INFORMATION PROVIDED below:

(* ===== verification/RpcFrames.v ===== *)
(** The framed streams of the rpc package (packages/rpc/src/protocol/streamCodec.ts):
    the frame codec of one stream, the codec of many streams on one channel, the
    receiving multiplexer, and the decoding of a framed response. A callback that
    throws or rejects is a [Throw]; the streams handed out are recorded as the
    chunks enqueued on them and how they ended. *)
From stdpp Require Import gmap.
From S2P Require Import Prelude Dict JsValue JsText JsBytes JsJson.
#[local] Open Scope Z_scope.

Definition FRAME_HEAD : Z := 1.
Definition FRAME_DATA : Z := 2.
Definition FRAME_END : Z := 3.
Definition FRAME_ERROR : Z := 4.

(** A frame as its type and payload. *)
Definition Frame : Type := Z * bytes.

(** [len >>> 24 & 0xff] and so on, most significant byte first. *)
Definition be32 (n : Z) : bytes :=
  [u8 (and32 (ushr n 24) 255); u8 (and32 (ushr n 16) 255); u8 (and32 (ushr n 8) 255);
   u8 (and32 n 255)].

Definition encodeFrame (type : Z) (payload : bytes) : bytes :=
  u8 type :: be32 (byteLength payload) ++ payload.

(** [buf[i] << 24 | buf[i+1] << 16 | buf[i+2] << 8 | buf[i+3]], a signed integer. *)
Definition read_be32 (buf : bytes) (i : nat) : Z :=
  or32 (or32 (or32 (shl (byte_at buf i) 24) (shl (byte_at buf (i + 1)) 16))
          (shl (byte_at buf (i + 2)) 8)) (byte_at buf (i + 3)).

(** * Incremental decoding *)

Section Drain.
Context {F St : Type}.
(** The next frame of the buffer and what follows it, if it is complete. *)
Context (next : bytes -> option (F * bytes)).
Context (onFrame : St -> F -> res St).

(** The buffer, the callback's state, and the error it stopped on. *)
Record Drained := mkDrained {
  dr_buf : bytes;
  dr_state : St;
  dr_error : option string
}.

(** [drain]: [None] when the loop is still running after [fuel] rounds. *)
Fixpoint drain (fuel : nat) (buf : bytes) (s : St) : option Drained :=
  match fuel with
  | O => None
  | S fuel' =>
      match next buf with
      | None => Some (mkDrained buf s None)
      | Some (frame, rest) =>
          match onFrame s frame with
          | Ok s' => drain fuel' rest s'
          | Throw e => Some (mkDrained rest s (Some e))
          end
      end
  end.

Definition push (fuel : nat) (buf : bytes) (s : St) (chunk : bytes) : option Drained :=
  if byteLength chunk =? 0 then Some (mkDrained buf s None) else drain fuel (buf ++ chunk) s.

(** The chunks of a channel, pushed one after the other. *)
Fixpoint pushAll (fuel : nat) (buf : bytes) (s : St) (chunks : list bytes) : option Drained :=
  match chunks with
  | [] => Some (mkDrained buf s None)
  | chunk :: rest =>
      match push fuel buf s chunk with
      | None => None
      | Some d =>
          match d.(dr_error) with
          | Some _ => Some d
          | None => pushAll fuel d.(dr_buf) d.(dr_state) rest
          end
      end
  end.
End Drain.
Arguments Drained : clear implicits.
Arguments mkDrained {St} _ _ _.

Definition finished (buf : bytes) : bool := byteLength buf =? 0.

(** The loop body of [FrameDecoder.drain]. *)
Definition next_frame (buf : bytes) : option (Frame * bytes) :=
  if byteLength buf <? 5 then None
  else
    let type := byte_at buf 0 in
    let len := read_be32 buf 1 in
    let total := 5 + len in
    if byteLength buf <? total then None
    else Some ((type, js_slice buf 5 (Some total)), js_slice buf total None).

(** * Many streams on one channel *)

Definition encodeStreamFrameV2 (streamId type : Z) (payload : bytes) : bytes :=
  let inner := encodeFrame type payload in
  be32 streamId ++ inner.

Definition StreamFrame : Type := Z * Frame.

(** The loop body of [StreamFrameDecoderV2.drain]. *)
Definition next_stream_frame (buf : bytes) : option (StreamFrame * bytes) :=
  if byteLength buf <? 9 then None
  else
    let streamId := read_be32 buf 0 in
    let type := byte_at buf 4 in
    let len := uint32 (read_be32 buf 5) in
    let total := 9 + len in
    if byteLength buf <? total then None
    else Some ((uint32 streamId, (type, js_slice buf 9 (Some total))), js_slice buf total None).

(** * The receiving multiplexer *)

Inductive StreamEnd := StreamOpen | StreamClosed | StreamErrored (error : string).

(** A readable stream: the chunks enqueued and how it ended. *)
Record Body := mkBody {
  bd_chunks : list bytes;
  bd_end : StreamEnd
}.

Definition CLOSED_MAX : nat := 1024.

Record InboundStreamMux := mkMux {
  mx_controllers : list Z;
  mx_closed : list Z;
  mx_bodies : gmap Z Body
}.

Definition createInboundStreamMux : InboundStreamMux :=
  {| mx_controllers := []; mx_closed := []; mx_bodies := ∅ |}.

Definition has_id (id : Z) (ids : list Z) : bool := existsb (Z.eqb id) ids.
Definition del_id (id : Z) (ids : list Z) : list Z := List.filter (fun i => negb (i =? id)) ids.

Definition markClosed (id : Z) (closed : list Z) : list Z :=
  let closed := if has_id id closed then closed else closed ++ [id] in
  if (CLOSED_MAX <? length closed)%nat then drop 1 closed else closed.

Definition end_body (e : StreamEnd) (body : Body) : Body := mkBody body.(bd_chunks) e.

(** [close] and [fail]. *)
Definition mux_finish (e : StreamEnd) (mux : InboundStreamMux) (streamId : Z) : InboundStreamMux :=
  if negb (has_id streamId mux.(mx_controllers)) then mux
  else
    {| mx_controllers := del_id streamId mux.(mx_controllers);
       mx_closed := markClosed streamId mux.(mx_closed);
       mx_bodies := alter (end_body e) streamId mux.(mx_bodies) |}.

Definition mux_close := mux_finish StreamClosed.
Definition mux_fail (error : string) := mux_finish (StreamErrored error).

Definition mux_acquire (mux : InboundStreamMux) (streamId : Z) : res InboundStreamMux :=
  if has_id streamId mux.(mx_controllers) || has_id streamId mux.(mx_closed)
  then Throw ("Stream id " ^^ pretty streamId ^^ " already in use")
  else
    Ok {| mx_controllers := mux.(mx_controllers) ++ [streamId];
          mx_closed := mux.(mx_closed);
          mx_bodies := <[streamId := mkBody [] StreamOpen]> mux.(mx_bodies) |}.

(** The consumer cancels the stream. *)
Definition mux_cancel (mux : InboundStreamMux) (streamId : Z) : InboundStreamMux :=
  {| mx_controllers := del_id streamId mux.(mx_controllers);
     mx_closed := markClosed streamId mux.(mx_closed);
     mx_bodies := alter (end_body StreamClosed) streamId mux.(mx_bodies) |}.

Definition enqueue (chunk : bytes) (body : Body) : Body :=
  mkBody (body.(bd_chunks) ++ [chunk]) body.(bd_end).

Definition mux_push (mux : InboundStreamMux) (frame : StreamFrame) : InboundStreamMux :=
  let '(streamId, (type, payload)) := frame in
  if negb (has_id streamId mux.(mx_controllers)) then mux
  else
    let mux :=
      {| mx_controllers := mux.(mx_controllers);
         mx_closed := mux.(mx_closed);
         mx_bodies := alter (enqueue (encodeFrame type payload)) streamId mux.(mx_bodies) |} in
    if type =? FRAME_END then mux_close mux streamId
    else if type =? FRAME_ERROR then mux_close mux streamId
    else mux.

Definition mux_closeAll (error : string) (mux : InboundStreamMux) : InboundStreamMux :=
  fold_left (mux_fail error) mux.(mx_controllers) mux.

Definition mux_size (mux : InboundStreamMux) : nat := length mux.(mx_controllers).

(** * The payloads *)

(** [textEncoder.encode(JSON.stringify(payload))]; the payload is an object. *)
Definition json_bytes (payload : val) : bytes := textEncode (default "" (json_stringify payload)).

Definition encodeHeadFrame (payload : val) : bytes := encodeFrame FRAME_HEAD (json_bytes payload).
Definition encodeDataFrame (data : bytes) : bytes := encodeFrame FRAME_DATA data.
Definition encodeEndFrame (payload : val) : bytes := encodeFrame FRAME_END (json_bytes payload).
Definition encodeErrorFrame (payload : val) : bytes := encodeFrame FRAME_ERROR (json_bytes payload).

Definition encodeStreamHeadFrameV2 (streamId : Z) (payload : val) : bytes :=
  encodeStreamFrameV2 streamId FRAME_HEAD (json_bytes payload).
Definition encodeStreamDataFrameV2 (streamId : Z) (data : bytes) : bytes :=
  encodeStreamFrameV2 streamId FRAME_DATA data.
Definition encodeStreamEndFrameV2 (streamId : Z) (payload : val) : bytes :=
  encodeStreamFrameV2 streamId FRAME_END (json_bytes payload).
Definition encodeStreamErrorFrameV2 (streamId : Z) (payload : val) : bytes :=
  encodeStreamFrameV2 streamId FRAME_ERROR (json_bytes payload).

Definition parseHeadFrame (payload : bytes) : res val := json_parse (textDecode payload).
Definition parseEndFrame (payload : bytes) : res val :=
  if byteLength payload =? 0 then Ok (VObj [("bytesIn", VNum 0)]) else json_parse (textDecode payload).
Definition parseErrorFrame (payload : bytes) : res val := json_parse (textDecode payload).

(** * Decoding a framed response *)

(** The promise of the head; the first settlement wins. *)
Inductive Head := HeadPending | HeadResolved (head : option val) | HeadRejected (error : string).

Record FramedStream := mkFramedStream {
  fs_head : Head;
  fs_headSeen : bool;
  fs_bodyClosed : bool;
  fs_body : Body;
  fs_errorCode : val
}.

Definition framedStart : FramedStream :=
  {| fs_head := HeadPending; fs_headSeen := false; fs_bodyClosed := false;
     fs_body := mkBody [] StreamOpen; fs_errorCode := VUndef |}.

Definition settleHead (h : Head) (s : FramedStream) : FramedStream :=
  match s.(fs_head) with
  | HeadPending => mkFramedStream h s.(fs_headSeen) s.(fs_bodyClosed) s.(fs_body) s.(fs_errorCode)
  | _ => s
  end.

Definition seeHead (s : FramedStream) : FramedStream :=
  mkFramedStream s.(fs_head) true s.(fs_bodyClosed) s.(fs_body) s.(fs_errorCode).

Definition closeBody (s : FramedStream) : FramedStream :=
  if s.(fs_bodyClosed) then s
  else mkFramedStream s.(fs_head) s.(fs_headSeen) true (end_body StreamClosed s.(fs_body)) s.(fs_errorCode).

(** [errorBody]; an error's [code] is kept beside its message. *)
Definition errorBody (error : string) (code : val) (s : FramedStream) : FramedStream :=
  if s.(fs_bodyClosed) then s
  else mkFramedStream s.(fs_head) s.(fs_headSeen) true (end_body (StreamErrored error) s.(fs_body)) code.

(** [bodyController.enqueue] throws on a stream that has ended. *)
Definition enqueueBody (chunk : bytes) (s : FramedStream) : res FramedStream :=
  match s.(fs_body).(bd_end) with
  | StreamOpen =>
      Ok (mkFramedStream s.(fs_head) s.(fs_headSeen) s.(fs_bodyClosed) (enqueue chunk s.(fs_body))
            s.(fs_errorCode))
  | _ => Throw "Invalid state: Controller is already closed"
  end.

Definition bad_gateway : val := VObj [("status", VNum 502); ("message", VStr "Streaming RPC error")].

(** The message of [new Error(parsed.message)]. *)
Definition error_message (message : val) : string :=
  match message with VUndef => "" | m => to_str m end.

(** The callback of the decoder. *)
Definition onFramed (s : FramedStream) (frame : Frame) : res FramedStream :=
  let '(type, payload) := frame in
  if type =? FRAME_HEAD then
    let s := seeHead s in
    match parseHeadFrame payload with
    | Ok head => Ok (settleHead (HeadResolved (Some head)) s)
    | Throw e => Ok (settleHead (HeadRejected e) s)
    end
  else if type =? FRAME_DATA then enqueueBody payload s
  else if type =? FRAME_END then Ok (closeBody s)
  else if type =? FRAME_ERROR then
    let parsed := match parseErrorFrame payload with Ok p => p | Throw _ => bad_gateway end in
    match parsed with
    | VNull => Throw "TypeError"
    | _ =>
        let message := error_message parsed.!"message" in
        if s.(fs_headSeen) then Ok (errorBody message parsed.!"code" s)
        else Ok (settleHead (HeadRejected message) s)
    end
  else Ok s.

(** What the read loop meets: a chunk, the caller's abort, a failed read, the end. *)
Inductive ReadEvent := ReadChunk (value : bytes) | ReadAborted | ReadFailed (error : string) | ReadDone.

Definition readFailed (error : string) (s : FramedStream) : FramedStream :=
  if negb s.(fs_headSeen) then settleHead (HeadRejected error) s else errorBody error VUndef s.

(** The read loop. [None]: a decoder loop still runs after [fuel] rounds, or no
    event ends the loop. *)
Fixpoint readLoop (fuel : nat) (buf : bytes) (s : FramedStream) (events : list ReadEvent)
    : option FramedStream :=
  match events with
  | [] => None
  | ReadAborted :: _ => Some (readFailed "Streaming RPC aborted by caller" s)
  | ReadFailed e :: _ => Some (readFailed e s)
  | ReadDone :: _ =>
      let s := if negb s.(fs_headSeen) then settleHead (HeadResolved None) s else s in
      Some (closeBody s)
  | ReadChunk value :: rest =>
      match push next_frame onFramed fuel buf s value with
      | None => None
      | Some d =>
          match d.(dr_error) with
          | Some e => Some (readFailed e d.(dr_state))
          | None => readLoop fuel d.(dr_buf) d.(dr_state) rest
          end
      end
  end.

Record DecodedFramedStream := mkDecoded {
  df_status : val;
  df_statusText : val;
  df_headers : val;
  df_finalUrl : val;
  df_body : Body
}.

(** The value the head promise gives the caller once the read loop has settled it. *)
Definition decodeFramedStream (s : FramedStream) (requestedUrl : string) : res DecodedFramedStream :=
  match s.(fs_head) with
  | HeadPending => Throw "pending"
  | HeadRejected e => Throw e
  | HeadResolved head =>
      let head := default VUndef head in
      Ok {| df_status := head.!"status" ?? VNum 502;
            df_statusText := head.!"statusText" ?? VStr "Bad Gateway";
            df_headers := head.!"headerPairs" ?? VArr [];
            df_finalUrl := (if truthy head.!"finalUrl" then head.!"finalUrl" else VStr requestedUrl);
            df_body := s.(fs_body) |}
  end.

End of INFORMATION PROVIDED.

-- ASSIGNMENT --
Only lines that contain the string "throws" count; pick each one out of the records and copy it.

-- YOUR RESPONSE --
    throws or rejects is a [Throw]; the streams handed out are recorded as the
(** [bodyController.enqueue] throws on a stream that has ended. *)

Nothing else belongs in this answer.